▸ **TASK INSTRUCTIONS**: Please repeat the lines below, exactly and only, from the one that holds "Definition set_ent h" through the one that holds "Definition set_brk h".

▸ **SOURCE INFORMATION**:
(* ===== verification/JsonDatabase.v ===== *)
(** * The device database

    Models src/source/services/device/core/src/database/jsonDatabase.c: the
    cache of devices by uuid, the index of every device, endpoint, resource
    and metadata by URI, the system properties, and their files.

    The structures live in a memory ([mem]) with one map per type: the lists
    of a device and an endpoint hold addresses, a Locator of the index points
    to the cache entry, endpoint, resource or metadata; using the address of
    a released structure is a [Fault].  The three maps are keyed maps
    (KeyMap.v) whose keys are the strings with their NUL; a Locator belongs to
    the index alone, so the index is a map of Locators.  Storage, cJSON,
    encryption and regular expressions are the interfaces of Storage.v,
    Json.v and DeviceModel.v and [Regex] below.  The mutex makes every public
    function atomic, so an operation is a function of the state. *)

From S2P Require Import Prelude KeyMap Json DeviceModel DeviceJson Storage.
Import KeyMap Json DeviceModel DeviceJson Storage.

Module JsonDatabase.

Definition STORAGE_NAMESPACE := str "devicedb".
Definition SYSTEM_PROPERTIES_KEY := str "systemProperties".
Definition JSON_DATABASE_SCHEMA_VERSION_KEY := str "schemaVersion".
Definition JSON_DATABASE_CURRENT_SCHEMA_VERSION := str "1".

(** ** Memory *)

Record DeviceCacheEntry := mkEntry { ce_device : addr; ce_dirty : bool }.

Inductive Locator :=
  | LocDevice (entry : addr)
  | LocEndpoint (entry ep : addr)
  | LocResource (entry : addr) (ep : option addr) (resource : addr)
  | LocMetadata (entry : addr) (ep : option addr) (metadata : addr).

Inductive LocatorType := LOCATOR_TYPE_DEVICE | LOCATOR_TYPE_ENDPOINT | LOCATOR_TYPE_RESOURCE | LOCATOR_TYPE_METADATA.

Definition locatorType (l : Locator) : LocatorType :=
  match l with
  | LocDevice _ => LOCATOR_TYPE_DEVICE
  | LocEndpoint _ _ => LOCATOR_TYPE_ENDPOINT
  | LocResource _ _ _ => LOCATOR_TYPE_RESOURCE
  | LocMetadata _ _ _ => LOCATOR_TYPE_METADATA
  end.

#[global] Instance LocatorType_eq_dec : EqDecision LocatorType.
Proof. solve_decision. Defined.
#[global] Instance Locator_eq_dec : EqDecision Locator.
Proof. solve_decision. Defined.

Abbreviation cEndpoint := (icDeviceEndpoint addr addr).
Abbreviation cDevice := (icDevice addr addr addr).

Record mem := mkMem {
  m_ent : gmap addr DeviceCacheEntry;
  m_dev : gmap addr cDevice;
  m_ep : gmap addr cEndpoint;
  m_res : gmap addr icDeviceResource;
  m_met : gmap addr icDeviceMetadata;
  m_brk : addr
}.

Definition set_ent h x := mkMem x (m_dev h) (m_ep h) (m_res h) (m_met h) (m_brk h).
Definition set_dev h x := mkMem (m_ent h) x (m_ep h) (m_res h) (m_met h) (m_brk h).
Definition set_ep h x := mkMem (m_ent h) (m_dev h) x (m_res h) (m_met h) (m_brk h).
Definition set_res h x := mkMem (m_ent h) (m_dev h) (m_ep h) x (m_met h) (m_brk h).
Definition set_met h x := mkMem (m_ent h) (m_dev h) (m_ep h) (m_res h) x (m_brk h).
Definition set_brk h x := mkMem (m_ent h) (m_dev h) (m_ep h) (m_res h) (m_met h) x.

(** A structure with its parts, read from memory. *)
Definition read_resource (h : mem) (a : addr) : outcome icDeviceResource := of_option (m_res h !! a).
Definition read_metadata (h : mem) (a : addr) : outcome icDeviceMetadata := of_option (m_met h !! a).
Definition read_endpoint (h : mem) (a : addr) : outcome endpoint :=
  e ← of_option (m_ep h !! a); map_endpoint (read_resource h) (read_metadata h) e.
Definition read_device (h : mem) (a : addr) : outcome device :=
  d ← of_option (m_dev h !! a); map_device (read_endpoint h) (read_resource h) (read_metadata h) d.

(** A copy put into memory, part by part. *)
Definition alloc_resource (r : icDeviceResource) (h : mem) : addr * mem :=
  (m_brk h, set_brk (set_res h (<[m_brk h := r]> (m_res h))) (Pos.succ (m_brk h))).
Definition alloc_metadata (m : icDeviceMetadata) (h : mem) : addr * mem :=
  (m_brk h, set_brk (set_met h (<[m_brk h := m]> (m_met h))) (Pos.succ (m_brk h))).

Fixpoint alloc_items {A} (alloc : A → mem → addr * mem) (l : list A) (h : mem) : list addr * mem :=
  match l with
  | [] => ([], h)
  | x :: l => let '(a, h) := alloc x h in let '(as_, h) := alloc_items alloc l h in (a :: as_, h)
  end.

Definition alloc_list {A} (alloc : A → mem → addr * mem) (l : option (list A)) (h : mem) : option (list addr) * mem :=
  match l with
  | None => (None, h)
  | Some l => let '(as_, h) := alloc_items alloc l h in (Some as_, h)
  end.

Definition alloc_endpoint (e : endpoint) (h : mem) : addr * mem :=
  let '(rs, h) := alloc_list alloc_resource (e_resources e) h in
  let '(ms, h) := alloc_list alloc_metadata (e_metadata e) h in
  let c := mkEndpoint (e_id e) (e_uri e) (e_profile e) (e_profileVersion e) (e_deviceUuid e) (e_enabled e) rs ms in
  (m_brk h, set_brk (set_ep h (<[m_brk h := c]> (m_ep h))) (Pos.succ (m_brk h))).

Definition alloc_device (d : device) (h : mem) : addr * mem :=
  let '(es, h) := alloc_list alloc_endpoint (d_endpoints d) h in
  let '(rs, h) := alloc_list alloc_resource (d_resources d) h in
  let '(ms, h) := alloc_list alloc_metadata (d_metadata d) h in
  let c := mkDevice (d_uuid d) (d_deviceClass d) (d_deviceClassVersion d) (d_uri d) (d_managingDeviceDriver d) es rs ms in
  (m_brk h, set_brk (set_dev h (<[m_brk h := c]> (m_dev h))) (Pos.succ (m_brk h))).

▸ **WRITTEN RESPONSE**:
Definition set_ent h x := mkMem x (m_dev h) (m_ep h) (m_res h) (m_met h) (m_brk h).
Definition set_dev h x := mkMem (m_ent h) x (m_ep h) (m_res h) (m_met h) (m_brk h).
Definition set_ep h x := mkMem (m_ent h) (m_dev h) x (m_res h) (m_met h) (m_brk h).
Definition set_res h x := mkMem (m_ent h) (m_dev h) (m_ep h) x (m_met h) (m_brk h).
Definition set_met h x := mkMem (m_ent h) (m_dev h) (m_ep h) (m_res h) x (m_brk h).
Definition set_brk h x := mkMem (m_ent h) (m_dev h) (m_ep h) (m_res h) (m_met h) x.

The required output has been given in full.